Le devoir de Dieu  - 3 -

Une réunion de compagnons en 1920.
Les cannes sont entrecroisées formant compas et équerres symboliques.
(CPA source internet)

Il devient envisageable de supposer que la décoration de l'église de Rennes-le-Château (sur un lieu de culte privilégié) fut tout particulièrement soignée par des compagnons et pour des compagnons et que donc, réapparaisse un de leur symbole fort : la fameuse croix pseudo celtique. 

Cette croix est aussi présente dans la chapelle mortuaire d'Élie Bot, l'entrepreneur du domaine de Bérenger Saunière, très probablement affilié lui aussi à une confrérie de métier. D'autres symboles peuvent alors être décryptés dans la petite église et ils parleront aux visiteurs compagnons du Saint Devoir.


Tympan n°2 de la maison canoniale de Chartres
(Source "Bulletin monumental n°75)

A Chartres, en mai 1911, on découvrit sous les vieux enduits d'une maison canoniale du XIIIe siècle (1) , six tympans sculptés de toute beauté. Dragons, lutteurs, et décors végétaux côtoient une scène bien conservée où l'on voit deux joueurs de dés.
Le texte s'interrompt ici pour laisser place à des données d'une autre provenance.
(** * mcp-sse: the session-correlated message relay

    A shallow embedding of [middleware.py] (the relay: [run_mcp_tool],
    [handle_sse] with its [event_stream], [handle_messages]) and of the
    request loop of [weather_stdio.py] (the capability-handler program the
    relay spawns), followed by the properties of the relay stated in the
    specification.

    Conventions of the embedding.
    - A Python [str] is a [string]; each character is read as the code
      point of the same number (U+0000 .. U+00FF).
    - A value produced by [json.loads] is a [json]; a JSON object is a
      finite map from strings to values.
    - A Python computation that may raise, or that awaits something which
      has not happened yet, is a value of [res]: [Ret] a result, [Raise]
      an exception, or [Pending] when the awaited event lies beyond the
      stretch of time that is observed.
    - Time is counted in ticks.  A spawned child is observed through the
      function that tells, for each tick after the spawn, whether it has
      exited and with what.
    - The diagnostic [print(..., file=sys.stderr)] calls of the relay
      write to the relay's own log and take part in no response; they are
      left out. *)

From Stdlib Require Import ZArith Floats Lia Ascii String.
From stdpp Require Import base option list strings pretty gmap.

Open Scope string_scope.
Open Scope Z_scope.

(** ** Characters and strings *)

Definition nl : string := String "010"%char "".
Definition dquote : string := String "034"%char "".
Definition backslash : string := String "092"%char "".

(** [str.isspace] on the code points below 256. *)
Definition py_isspace (c : ascii) : bool :=
  let n := N_of_ascii c in
  ((9 <=? n)%N && (n <=? 13)%N) || ((28 <=? n)%N && (n <=? 32)%N)
  || (n =? 133)%N || (n =? 160)%N.

Fixpoint lstrip (s : string) : string :=
  match s with
  | String c s' => if py_isspace c then lstrip s' else s
  | EmptyString => EmptyString
  end.

Fixpoint rstrip (s : string) : string :=
  match s with
  | String c s' =>
      match rstrip s' with
      | EmptyString => if py_isspace c then EmptyString else String c EmptyString
      | r => String c r
      end
  | EmptyString => EmptyString
  end.

(** [s.strip()] *)
Definition strip (s : string) : string := rstrip (lstrip s).

(** [needle in haystack] on strings. *)
Fixpoint contains (needle haystack : string) : bool :=
  String.prefix needle haystack
  || match haystack with
     | String _ h' => contains needle h'
     | EmptyString => false
     end.

Definition hex_digit (n : N) : ascii :=
  ascii_of_N (if (n <? 10)%N then 48 + n else 87 + n)%N.

(** The escape of one character inside [json.dumps] (with the default
    [ensure_ascii=True]). *)
Definition escape_char (c : ascii) : string :=
  let n := N_of_ascii c in
  if (n =? 34)%N then backslash +:+ dquote
  else if (n =? 92)%N then backslash +:+ backslash
  else if (n =? 8)%N then backslash +:+ "b"
  else if (n =? 12)%N then backslash +:+ "f"
  else if (n =? 10)%N then backslash +:+ "n"
  else if (n =? 13)%N then backslash +:+ "r"
  else if (n =? 9)%N then backslash +:+ "t"
  else if ((32 <=? n)%N && (n <=? 126)%N) then String c ""
  else backslash +:+ "u00"
       +:+ String (hex_digit (n / 16)) (String (hex_digit (n mod 16)) "").

Fixpoint escape (s : string) : string :=
  match s with
  | String c s' => escape_char c +:+ escape s'
  | EmptyString => EmptyString
  end.

(** [json.dumps(s)] for a string [s]. *)
Definition dumps_str (s : string) : string := dquote +:+ escape s +:+ dquote.

(** [json.dumps({k: v})] for a one-entry dictionary of strings. *)
Definition dumps_singleton (k v : string) : string :=
  "{" +:+ dumps_str k +:+ ": " +:+ dumps_str v +:+ "}".

(** ** Exceptions and results *)

(** The exceptions that occur, all of them subclasses of [Exception];
    each carries the text of [str(e)]. *)
Inductive exn : Type :=
  | FileNotFoundError (msg : string)
  | JSONDecodeError (msg : string)
  | UnicodeDecodeError (msg : string)
  | AttributeError (msg : string)
  | TypeError (msg : string)
  | UnboundLocalError (msg : string)
  | OtherError (msg : string).

(** [str(e)], the text an f-string puts for [{e}]. *)
Definition exn_str (e : exn) : string :=
  match e with
  | FileNotFoundError m | JSONDecodeError m | UnicodeDecodeError m
  | AttributeError m | TypeError m | UnboundLocalError m | OtherError m => m
  end.

Inductive res (A : Type) : Type :=
  | Ret (a : A)
  | Raise (e : exn)
  | Pending.
Arguments Ret {A} a.
Arguments Raise {A} e.
Arguments Pending {A}.

Definition bind {A B : Type} (m : res A) (k : A -> res B) : res B :=
  match m with
  | Ret a => k a
  | Raise e => Raise e
  | Pending => Pending
  end.

Notation "x <- m ;; k" := (bind m (fun x => k))
  (at level 100, m at next level, right associativity).

(** ** JSON values *)

#[local] Set Warnings "-register-all".

Inductive json : Type :=
  | JNull
  | JBool (b : bool)
  | JInt (z : Z)
  | JFloat (f : float)
  | JStr (s : string)
  | JArr (l : list json)
  | JObj (m : gmap string json).

(** [type(v).__name__] *)
Definition type_name (v : json) : string :=
  match v with
  | JNull => "NoneType"
  | JBool _ => "bool"
  | JInt _ => "int"
  | JFloat _ => "float"
  | JStr _ => "str"
  | JArr _ => "list"
  | JObj _ => "dict"
  end.

(** [bool(v)]: what [not v] tests. *)
Definition truthy (v : json) : bool :=
  match v with
  | JNull => false
  | JBool b => b
  | JInt z => negb (z =? 0)
  | JFloat f => negb (PrimFloat.eqb f 0%float)
  | JStr s => negb (String.eqb s "")
  | JArr l => match l with [] => false | _ :: _ => true end
  | JObj m => negb (bool_decide (m = ∅))
  end.

(** [v == s] for a string literal [s]. *)
Definition eq_str (v : json) (s : string) : bool :=
  match v with
  | JStr s' => String.eqb s' s
  | _ => false
  end.

(** [data.get(key, default)]: only a dictionary has the method. *)
Definition dict_get (data : json) (key : string) (default : json) : res json :=
  match data with
  | JObj m => Ret (match m !! key with Some v => v | None => default end)
  | _ => Raise (AttributeError
                  ("'" +:+ type_name data +:+ "' object has no attribute 'get'"))
  end.

(** [container[key] = v] for a string [key]. *)
Definition setitem (container : json) (key : string) (v : json)
  : res (gmap string json) :=
  match container with
  | JObj m => Ret (<[key := v]> m)
  | JArr _ => Raise (TypeError "list indices must be integers or slices, not str")
  | _ => Raise (TypeError
                  ("'" +:+ type_name container
                   +:+ "' object does not support item assignment"))
  end.

(** ** [uuid.uuid4] of the standard library

    [uuid4()] is [UUID(bytes=os.urandom(16), version=4)]: the 128 random
    bits are read as a big-endian integer, the variant and version fields
    are overwritten, and [str] prints the integer as 32 hexadecimal digits
    in groups of 8-4-4-4-12. *)
Module Uuid.

(** The integer of the UUID made from the random integer [r]. *)
Definition version4 (r : Z) : Z :=
  let i := Z.land r (Z.lnot (Z.shiftl 0xc000 48)) in
  let i := Z.lor i (Z.shiftl 0x8000 48) in
  let i := Z.land i (Z.lnot (Z.shiftl 0xf000 64)) in
  Z.lor i (Z.shiftl 4 76).

Fixpoint hex_go (digits : nat) (i : Z) (acc : string) : string :=
  match digits with
  | O => acc
  | S d => hex_go d (i / 16) (String (hex_digit (Z.to_N (i mod 16))) acc)
  end.

(** ['%032x' % i] *)
Definition hex32 (i : Z) : string := hex_go 32 i "".

(** The grouping of [UUID.__str__]. *)
Definition dashed (h : string) : string :=
  substring 0 8 h +:+ "-" +:+ substring 8 4 h +:+ "-" +:+ substring 12 4 h
  +:+ "-" +:+ substring 16 4 h +:+ "-" +:+ substring 20 12 h.

Definition str (i : Z) : string := dashed (hex32 i).

(** [str(uuid.uuid4())] when [os.urandom(16)] is the integer [r]. *)
Definition uuid4 (r : Z) : string := str (version4 r).



End Uuid.

(** ** Processes *)

(** What a pipe has captured: bytes that are the UTF-8 encoding of a text,
    or bytes that [bytes.decode] refuses with the given message. *)
Inductive captured : Type :=
  | Utf8 (text : string)
  | NotUtf8 (msg : string).

(** [b.decode()] *)
Definition decode (b : captured) : res string :=
  match b with
  | Utf8 text => Ret text
  | NotUtf8 msg => Raise (UnicodeDecodeError msg)
  end.

(** A terminated process: its exit code and what it wrote. *)
Record exit_info : Type := {
  returncode : Z;
  stdout : captured;
  stderr : captured
}.

(** A running child, observed at each tick after the spawn: [None] while
    it runs, [Some x] once it has exited. *)
Definition child : Type := nat -> option exit_info.

(** A spawned program: its behaviour for each request [v] of the relay,
    which writes [json.dumps(v)] on its standard input and closes the
    pipe. *)
Definition program : Type := json -> child.

Inductive spawn : Type :=
  | SpawnFails (e : exn)
  | Spawned (p : program).

(** ** weather_stdio.py: the request loop of the handler program *)
Module Weather.

(** The state of the program: what it has written so far, and the
    local variable [results] of [main] ([None] while unbound). *)
Record proc_state : Type := {
  out : string;
  err : string;
  results : option string
}.

Definition M (A : Type) : Type := proc_state -> proc_state * res A.

Definition mret {A : Type} (a : A) : M A := fun st => (st, Ret a).

Definition mbind {A B : Type} (m : M A) (k : A -> M B) : M B :=
  fun st =>
    match m st with
    | (st', Ret a) => k a st'
    | (st', Raise e) => (st', Raise e)
    | (st', Pending) => (st', Pending)
    end.

Definition lift {A : Type} (r : res A) : M A := fun st => (st, r).

(** [try: body except json.JSONDecodeError: handler] *)
Definition try_json {A : Type} (body handler : M A) : M A :=
  fun st =>
    match body st with
    | (st', Raise (JSONDecodeError _)) => handler st'
    | r => r
    end.

Definition write_out (s : string) : M unit :=
  fun st => ({| out := out st +:+ s; err := err st; results := results st |},
             Ret tt).

Definition write_err (s : string) : M unit :=
  fun st => ({| out := out st; err := err st +:+ s; results := results st |},
             Ret tt).

Definition assign_results (v : string) : M unit :=
  fun st => ({| out := out st; err := err st; results := Some v |}, Ret tt).

(** Reading the local variable [results]. *)
Definition read_results : M string :=
  fun st =>
    match results st with
    | Some v => (st, Ret v)
    | None =>
        (st, Raise (UnboundLocalError
                      "cannot access local variable 'results' where it is not associated with a value"))
    end.

Notation "x <~ m ;; k" := (mbind m (fun x => k))
  (at level 100, m at next level, right associativity).

(** A line of the standard input, by what the loop of [main] does with
    its bytes.  [reader.readline()] returns a line unless it has more
    bytes than the limit of the [StreamReader], when it raises a
    [ValueError] with the given text.  [json.loads] on the bytes of a line
    returns a value or raises: [JSONDecodeError] for a text that is not
    JSON, [UnicodeDecodeError] for bytes that are not a text. *)
Inductive line : Type :=
  | OverLimit (msg : string)
  | Bytes (loaded : exn + json).

(** The default [limit] of a [StreamReader], [2 ** 16] bytes. *)
Definition limit : Z := 65536.

(** [await reader.readline()]; the [ValueError] is an [OtherError]. *)
Definition readline (l : line) : res (exn + json) :=
  match l with
  | OverLimit msg => Raise (OtherError msg)
  | Bytes loaded => Ret loaded
  end.

(** [json.loads(request)] *)
Definition loads (request : exn + json) : res json :=
  match request with
  | inr v => Ret v
  | inl e => Raise e
  end.

Section Handlers.

(** The two capability handlers, which query the weather service:
    for the keyword arguments they are called with, what they log on
    standard error and what they return or raise. *)
Variable get_forecast get_alerts : gmap string json -> string * res string.

(** What the interpreter writes on standard error for an exception
    that leaves [main]. *)
Variable traceback : exn -> string.

(** [await f] on the keyword arguments unpacked from [tool_args]. *)
Definition call (name : string) (f : gmap string json -> string * res string)
    (tool_args : json) : M string :=
  match tool_args with
  | JObj kwargs =>
      fun st =>
        let '(log, r) := f kwargs in
        ({| out := out st; err := err st +:+ log; results := results st |}, r)
  | _ =>
      lift (Raise (TypeError
                     (name +:+ "() argument after ** must be a mapping, not "
                      +:+ type_name tool_args)))
  end.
Il semblerait que Villard de Honnecourt, maître d'œuvre du XIIè siècle (2) fit plusieurs croquis de ces tympans car on retrouve dans son célèbre carnet, presque côte à côte (folio 14 et 15), les lutteurs et les joueurs de dés.
La maison de Chartres appartenait à Gilles Pasté, prévôt de Normandie entre 1250 et 1275, puis évêque d'Orléans, on ne peut dès lors penser, comme le firent beaucoup, qu'il s'agissait là d'une maison de jeu !
Par contre, il est peut-être bon de rappeler que c'est bien lors de l'édification de la cathédrale d'Orléans sur les ordres de ce même Gilles Pasté que travaillèrent en 1288 les maîtres Jacques Moler, tailleur de pierre et Soubise de Nogent , charpentier (Voir à leur propos notre premier article ici). Ce rapprochement entre la maison aux tympans sculptés de Chartres et Orléans n'a effleuré l'esprit d'aucun historien du compagnonnage, il me semble pourtant primordial.

Car en se détachant des représentations dessinées pour les ramener à leurs lignes les plus simples, on pourrait alors penser que les lutteurs figurent les branches d'un compas-combat en se rappelant que le mot compas vient du latin compassare : mesurer, construire. Les lutteurs seraient alors l'allégorie de ces forces dont l'apparente opposition renforce la cohésion de l'ensemble du grand oeuvre gothique. La tête unique, visible ici, est clef de voûte de l'ensemble structurel d'une cathédrale qui ne tient que par la puissance et la justesse de ses mesures. L'assise des joueurs de dés marque quant à elle, les formes de deux équerres vis-à vis complémentaire du compas.
Cette assimilation pourrait paraître exagérée si elle n'était renforcée par la valeur des dés. 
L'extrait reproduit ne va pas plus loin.